*TASK TO COMPLETE*
Nothing but an exact copy of the records below counts as the answer.

[Stored data]
★ ★ ★ ★ ★

(** How the awaited [fetch] and [response.json()] turn out. *)
Inductive FetchOutcome : Type :=
| Rejected (message : string)
| Answered (success : bool) (message : string).

(** How the [async] method settles. *)
Inductive Completion : Type :=
| Fulfilled
| TypeError.

Record Controller : Type := mkController {
  pumpStates : gmap string PumpState;
  apiBaseUrl : string;
  effects : list Effect
}.

Definition emit (e : list Effect) (c : Controller) : Controller :=
  mkController (pumpStates c) (apiBaseUrl c) (effects c ++ e).

Definition showNotification (message type : string) : Controller -> Controller :=
  emit [ShowNotification message type].

(** [constructor]: the three pumps of the dashboard. *)
Definition pumps : list string := ["X"; "Y"; "Z"]%string.

Definition new_controller : Controller :=
  let idle := mkPumpState false (S754_zero false) (S754_zero false) false in
  mkController (<["X"%string := idle]> (<["Y"%string := idle]> (<["Z"%string := idle]> ∅)))
               "http://localhost:5000/api" [].

(** The [catch] block. *)
Definition start_failed (pump message : string) : Controller -> Controller :=
  emit [ ConsoleError "Error starting pump:" message;
         ShowNotification ("Error starting " ++ pump ++ " Pump: " ++ message) "error" ].

(** [async startPump(pump)], with the page [doc] and the outcome [net]
    of the request it may send. *)
Definition startPump (doc : Document) (net : FetchOutcome) (pump : string)
           (c : Controller) : Controller * Completion :=
  match rpm_input doc pump with
  | None => (c, TypeError)
  | Some rpm_text =>
    let rpm := or_zero (parseFloat rpm_text) in
    match time_input doc pump with
    | None => (c, TypeError)
    | Some time_text =>
      let time := or_zero (parseInt time_text) in
      match continuous_checkbox doc pump with
      | None => (c, TypeError)
      | Some continuous =>
        if is_zero rpm || isNaN rpm then
          (showNotification (pump ++ " Pump: RPM cannot be 0") "error" c, Fulfilled)
        else
          let c1 :=
            emit [Fetch (apiBaseUrl c ++ "/start_pump") "POST"
                        (mkStartRequest pump rpm time (if continuous then 1 else 0))] c in
          match net with
          | Rejected message => (start_failed pump message c1, Fulfilled)
          | Answered true _ =>
              match pumpStates c1 !! pump with
              | Some _ =>
                  (showNotification (pump ++ " Pump started successfully") "success"
                     (emit [UpdatePumpDisplay pump]
                        (mkController
                           (<[pump := mkPumpState true rpm time continuous]> (pumpStates c1))
                           (apiBaseUrl c1) (effects c1))),
                   Fulfilled)
              | None =>
                  (start_failed pump "Cannot set properties of undefined" c1, Fulfilled)
              end
          | Answered false message =>
              (showNotification ("Failed to start " ++ pump ++ " Pump: " ++ message) "error" c1,
               Fulfilled)
          end
      end
    end
  end.

End Frontend.

(** ** Vocabulary of the specification *)

Module Spec.

Import Machine WString Firmware.

(** The ordinary reading of [0 < |r| <= 3000]. *)
Definition valid_rpm (r : float32) : Prop :=
  F32.lt F32.zero (SFabs r) /\ F32.le (SFabs r) (F32.of_Z 3000).

(** The number of comma-separated fields of a line. *)
Fixpoint field_count (s : string) : nat :=
  match s with
  | EmptyString => 1
  | String c r => if Ascii.eqb c ","%char then S (field_count r) else field_count r
  end.

(** What follows the first comma of a line, if there is a comma. *)
Fixpoint after_comma (s : string) : option string :=
  match s with
  | EmptyString => None
  | String c r => if Ascii.eqb c ","%char then Some r else after_comma r
  end.

(** [c] is the id of a configured channel. *)
Definition known_channel (c : ascii) (b : Board) : Prop :=
  exists i p, pumps b !! i = Some p /\ name p = c.

(** The text [id] is the id of a configured channel. *)
Definition names_channel (id : string) (b : Board) : Prop :=
  exists i p, pumps b !! i = Some p /\ id = String (name p) EmptyString.

(** The channel state: every pump record and every output pin. *)
Definition same_channels (b b' : Board) : Prop :=
  pumps b' = pumps b /\ pinLevel b' = pinLevel b /\ pinWrites b' = pinWrites b.

(** The only thing sent in reply is the line [text]. *)
Definition replies (text : string) (b b' : Board) : Prop :=
  serialOut b' = serialOut b ++ [PrintStr text; Newline].

(** The DRV8825 enable input is active low. *)
Definition enable_asserted (p : Pump) (b : Board) : Prop :=
  digitalRead (enablePin p) b = LOW.

(** What [STATUS] prints when no channel is running. *)
Definition status_all_stopped : list SerialItem :=
  [ PrintStr (status_key "{" "X"); PrintInt 0;
    PrintStr (status_key "," "Y"); PrintInt 0;
    PrintStr (status_key "," "Z"); PrintInt 0;
    PrintStr (status_key "," "A"); PrintInt 0;
    PrintStr "}"; Newline ].

(** The [continuous] field of a START line as [handleStartCommand]
    reads it. *)
Definition continuous_field (line : string) : Z :=
  wrap_int (toInt (part (split_fields (trim line)) 4)).
Lemma lstrip_length (s : pystr) : (List.length (lstrip s) <= List.length s)%nat.
Proof. rewrite <- lstrip_drop_while. apply drop_while_length. Qed.

Lemma skipn_lstrip (s : pystr) :
  skipn (List.length s - List.length (lstrip s)) s = lstrip s.
Proof. rewrite <- !lstrip_drop_while. apply skipn_drop_while. Qed.

Lemma squeeze_nil : squeeze [] = [].
Proof. reflexivity. Qed.

Lemma squeeze_scan (n : nat) (s : pystr) :
  sub_scan no_flags n (Plus (CSet [CSpace])) [32] 0 s = squeeze s.
Proof. unfold squeeze, re_sub. apply sub_scan_bol_free; reflexivity. Qed.

Lemma squeeze_keep (c : codepoint) (t : pystr) :
  isspace c = false -> squeeze (c :: t) = c :: squeeze t.
Proof.
  intros Hc. unfold squeeze at 1, re_sub. rewrite sub_scan_cons.
  unfold Plus at 1. rewrite rmatch_seq_cset, space_set, Hc.
  rewrite squeeze_scan. reflexivity.
Qed.

Lemma squeeze_space (c : codepoint) (t : pystr) :
  isspace c = true -> squeeze (c :: t) = 32 :: squeeze (lstrip t).
Proof.
  intros Hc. unfold squeeze at 1, re_sub. rewrite sub_scan_cons.
  unfold Plus at 1. rewrite rmatch_seq_cset, space_set, Hc.
  destruct (star_cset_head no_flags (List.length (c :: t)) [CSpace] t) as [tl E].
  rewrite E, lstrip_drop_while.
  pose proof (lstrip_length t) as Hl.
  replace (List.length (c :: t) - List.length (lstrip t))%nat
    with (S (List.length t - List.length (lstrip t))) by (cbn [List.length]; lia).
  rewrite sub_scan_skip by lia.
  rewrite skipn_lstrip, squeeze_scan. reflexivity.
Qed.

★ ★ ★ ★ ★

*OUTPUT BELOW*
(** How the awaited [fetch] and [response.json()] turn out. *)
Inductive FetchOutcome : Type :=
| Rejected (message : string)
| Answered (success : bool) (message : string).

(** How the [async] method settles. *)
Inductive Completion : Type :=
| Fulfilled
| TypeError.

Record Controller : Type := mkController {
  pumpStates : gmap string PumpState;
  apiBaseUrl : string;
  effects : list Effect
}.

Definition emit (e : list Effect) (c : Controller) : Controller :=
  mkController (pumpStates c) (apiBaseUrl c) (effects c ++ e).

Definition showNotification (message type : string) : Controller -> Controller :=
  emit [ShowNotification message type].

(** [constructor]: the three pumps of the dashboard. *)
Definition pumps : list string := ["X"; "Y"; "Z"]%string.

Definition new_controller : Controller :=
  let idle := mkPumpState false (S754_zero false) (S754_zero false) false in
  mkController (<["X"%string := idle]> (<["Y"%string := idle]> (<["Z"%string := idle]> ∅)))
               "http://localhost:5000/api" [].

(** The [catch] block. *)
Definition start_failed (pump message : string) : Controller -> Controller :=
  emit [ ConsoleError "Error starting pump:" message;
         ShowNotification ("Error starting " ++ pump ++ " Pump: " ++ message) "error" ].

(** [async startPump(pump)], with the page [doc] and the outcome [net]
    of the request it may send. *)
Definition startPump (doc : Document) (net : FetchOutcome) (pump : string)
           (c : Controller) : Controller * Completion :=
  match rpm_input doc pump with
  | None => (c, TypeError)
  | Some rpm_text =>
    let rpm := or_zero (parseFloat rpm_text) in
    match time_input doc pump with
    | None => (c, TypeError)
    | Some time_text =>
      let time := or_zero (parseInt time_text) in
      match continuous_checkbox doc pump with
      | None => (c, TypeError)
      | Some continuous =>
        if is_zero rpm || isNaN rpm then
          (showNotification (pump ++ " Pump: RPM cannot be 0") "error" c, Fulfilled)
        else
          let c1 :=
            emit [Fetch (apiBaseUrl c ++ "/start_pump") "POST"
                        (mkStartRequest pump rpm time (if continuous then 1 else 0))] c in
          match net with
          | Rejected message => (start_failed pump message c1, Fulfilled)
          | Answered true _ =>
              match pumpStates c1 !! pump with
              | Some _ =>
                  (showNotification (pump ++ " Pump started successfully") "success"
                     (emit [UpdatePumpDisplay pump]
                        (mkController
                           (<[pump := mkPumpState true rpm time continuous]> (pumpStates c1))
                           (apiBaseUrl c1) (effects c1))),
                   Fulfilled)
              | None =>
                  (start_failed pump "Cannot set properties of undefined" c1, Fulfilled)
              end
          | Answered false message =>
              (showNotification ("Failed to start " ++ pump ++ " Pump: " ++ message) "error" c1,
               Fulfilled)
          end
      end
    end
  end.

End Frontend.

(** ** Vocabulary of the specification *)

Module Spec.

Import Machine WString Firmware.

(** The ordinary reading of [0 < |r| <= 3000]. *)
Definition valid_rpm (r : float32) : Prop :=
  F32.lt F32.zero (SFabs r) /\ F32.le (SFabs r) (F32.of_Z 3000).

(** The number of comma-separated fields of a line. *)
Fixpoint field_count (s : string) : nat :=
  match s with
  | EmptyString => 1
  | String c r => if Ascii.eqb c ","%char then S (field_count r) else field_count r
  end.

(** What follows the first comma of a line, if there is a comma. *)
Fixpoint after_comma (s : string) : option string :=
  match s with
  | EmptyString => None
  | String c r => if Ascii.eqb c ","%char then Some r else after_comma r
  end.

(** [c] is the id of a configured channel. *)
Definition known_channel (c : ascii) (b : Board) : Prop :=
  exists i p, pumps b !! i = Some p /\ name p = c.

(** The text [id] is the id of a configured channel. *)
Definition names_channel (id : string) (b : Board) : Prop :=
  exists i p, pumps b !! i = Some p /\ id = String (name p) EmptyString.

(** The channel state: every pump record and every output pin. *)
Definition same_channels (b b' : Board) : Prop :=
  pumps b' = pumps b /\ pinLevel b' = pinLevel b /\ pinWrites b' = pinWrites b.

(** The only thing sent in reply is the line [text]. *)
Definition replies (text : string) (b b' : Board) : Prop :=
  serialOut b' = serialOut b ++ [PrintStr text; Newline].

(** The DRV8825 enable input is active low. *)
Definition enable_asserted (p : Pump) (b : Board) : Prop :=
  digitalRead (enablePin p) b = LOW.

(** What [STATUS] prints when no channel is running. *)
Definition status_all_stopped : list SerialItem :=
  [ PrintStr (status_key "{" "X"); PrintInt 0;
    PrintStr (status_key "," "Y"); PrintInt 0;
    PrintStr (status_key "," "Z"); PrintInt 0;
    PrintStr (status_key "," "A"); PrintInt 0;
    PrintStr "}"; Newline ].

(** The [continuous] field of a START line as [handleStartCommand]
    reads it. *)
Definition continuous_field (line : string) : Z :=
  wrap_int (toInt (part (split_fields (trim line)) 4)).
Lemma lstrip_length (s : pystr) : (List.length (lstrip s) <= List.length s)%nat.
Proof. rewrite <- lstrip_drop_while. apply drop_while_length. Qed.

Lemma skipn_lstrip (s : pystr) :
  skipn (List.length s - List.length (lstrip s)) s = lstrip s.
Proof. rewrite <- !lstrip_drop_while. apply skipn_drop_while. Qed.

Lemma squeeze_nil : squeeze [] = [].
Proof. reflexivity. Qed.

Lemma squeeze_scan (n : nat) (s : pystr) :
  sub_scan no_flags n (Plus (CSet [CSpace])) [32] 0 s = squeeze s.
Proof. unfold squeeze, re_sub. apply sub_scan_bol_free; reflexivity. Qed.

Lemma squeeze_keep (c : codepoint) (t : pystr) :
  isspace c = false -> squeeze (c :: t) = c :: squeeze t.
Proof.
  intros Hc. unfold squeeze at 1, re_sub. rewrite sub_scan_cons.
  unfold Plus at 1. rewrite rmatch_seq_cset, space_set, Hc.
  rewrite squeeze_scan. reflexivity.
Qed.

Lemma squeeze_space (c : codepoint) (t : pystr) :
  isspace c = true -> squeeze (c :: t) = 32 :: squeeze (lstrip t).
Proof.
  intros Hc. unfold squeeze at 1, re_sub. rewrite sub_scan_cons.
  unfold Plus at 1. rewrite rmatch_seq_cset, space_set, Hc.
  destruct (star_cset_head no_flags (List.length (c :: t)) [CSpace] t) as [tl E].
  rewrite E, lstrip_drop_while.
  pose proof (lstrip_length t) as Hl.
  replace (List.length (c :: t) - List.length (lstrip t))%nat
    with (S (List.length t - List.length (lstrip t))) by (cbn [List.length]; lia).
  rewrite sub_scan_skip by lia.
  rewrite skipn_lstrip, squeeze_scan. reflexivity.
Qed.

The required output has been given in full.